A generic, re-usable histogram class that supports partial aggregations.
The algorithm is a heuristic adapted from the following paper:
Yael Ben-Haim and Elad Tom-Tov, "A streaming parallel decision tree algorithm",
J. Machine Learning Research 11 (2010), pp. 849--872. Although there are no approximation
guarantees, it appears to work well with adequate data and a large (e.g., 20-80) number
of histogram bins.
Adapted from Hive's NumericHistogram. Can refer to
1. Declaring [[Coord]] and it's variables as public types for
easy access in the HistogramNumeric class.
2. Add method [[getNumBins()]] for serialize [[NumericHistogram]]
3. Add method [[addBin()]] for deserialize [[NumericHistogram]]
4. In Hive's code, the method [[merge()] pass a serialized histogram,
in Spark, this method pass a deserialized histogram.
Here we change the code about merge bins.

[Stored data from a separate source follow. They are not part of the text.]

#[export] Instance store_org_laws : OrgLaws store.
Proof.
  refine {| view := store_view |}.
  - intros s. by split_and!.
  - intros id s. split; [done|]. intros o [= <-]. cbn. by rewrite map_find.
  - intros o u s. split; [done|]. intros m [= <-]. rewrite find_members.
    by destruct (d_member u o (dir s)) as [[[[? ?] ?] ?]|].
  - intros o u s. split; [done|]. intros m [= <-]. rewrite find_members.
    by destruct (d_member u o (dir s)) as [[[[? ?] ?] ?]|].
  - intros u o s. split; [done|]. by intros l [= <-].
  - intros id s. split; [done|]. intros r [= <-]. cbn. by rewrite map_find.
  - intros id s. split; [done|]. cbn. rewrite map_find. intros text l.
    destruct (List.find _ _) as [r|]; [|done]. case_bool_decide as Hb; [|done]. intros [= <-] [= <-].
    by exists r.
  - intros id s. split; [done|]. intros l [= <-] o u Hu. rewrite find_members in Hu.
    destruct (d_member u o (dir s)) as [m|] eqn:E; [|done]. unfold d_member in E.
    apply find_some in E as [Hin Hm]. apply andb_true_iff in Hm as [<-%String.eqb_eq _]. injection Hu as Hr.
    apply list_elem_of_In, in_map_iff. exists m. split; [done|]. apply filter_In. split; [done|].
    by apply bool_decide_eq_true.
  - intros [o0 u0 r] s v v' o u. apply added_member.
  - intros o0 u0 name s v v' o u. set (role := rt_ID <$> role_named name s).
    destruct (added_member s o0 u0 role (role_scopes s role) o u) as [E|E]; [by left|]. right. exists role. split; [exact E|].
    intros id Hid. subst role. destruct (role_named name s) as [t|] eqn:Ht; [|done].
    injection Hid as <-. apply find_some in Ht as [_ Hn]. apply andb_true_iff in Hn as [_ Hn]. cbn. rewrite map_find.
    destruct (List.find _ _) as [t'|]; [|done]. exists t'. split; [done | by apply String.eqb_eq].
  - intros [o0 u0 r] s v v' o u. subst v v'. cbn. rewrite updated_member. unfold set_member. cbn.
    case_decide as Hd; [|by left]. destruct Hd as [-> ->].
    destruct (List.find _ _) as [m|]; cbn; [by right | by left].
  - intros o0 u0 s v v' o u. subst v v'. cbn. unfold set_member. cbn. right. case_decide as Hd.
    + destruct Hd as [-> ->]. by rewrite find_filter_out.
    + rewrite find_filter_other; [done|]. intros m Hm. destruct (is_member o0 u0 m) eqn:E; [|done].
      destruct (is_member_same _ _ _ _ _ E Hm) as [-> ->]. by destruct Hd.
  - intros org s. cbn. case_bool_decide as Hf; cbn; [done|].
    split_and!; [done | done|]. intros id [= <-]. by rewrite map_find.
  - intros s. by split.
  - done.
  - intros id s. cbn. split; [|by left]. right. apply map_eq. intros k. rewrite map_find.
    destruct (decide (id = k)) as [<-|Hne].
    + by rewrite lookup_delete_eq, find_filter_out.
    + rewrite lookup_delete_ne, map_find by done. apply find_filter_other.
      intros o Ho%String.eqb_eq. subst k. apply String.eqb_neq. congruence.
Defined.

Takes a histogram and merges it with the current histogram object.
public void add(double v)
Adds a new data point to the histogram approximation. Make sure you have
called either allocate() or merge() first. This method implements Algorithm #1
from Ben-Haim and Tom-Tov, "A Streaming Parallel Decision Tree Algorithm", JMLR 2010.
v - The data point to add to the histogram approximation.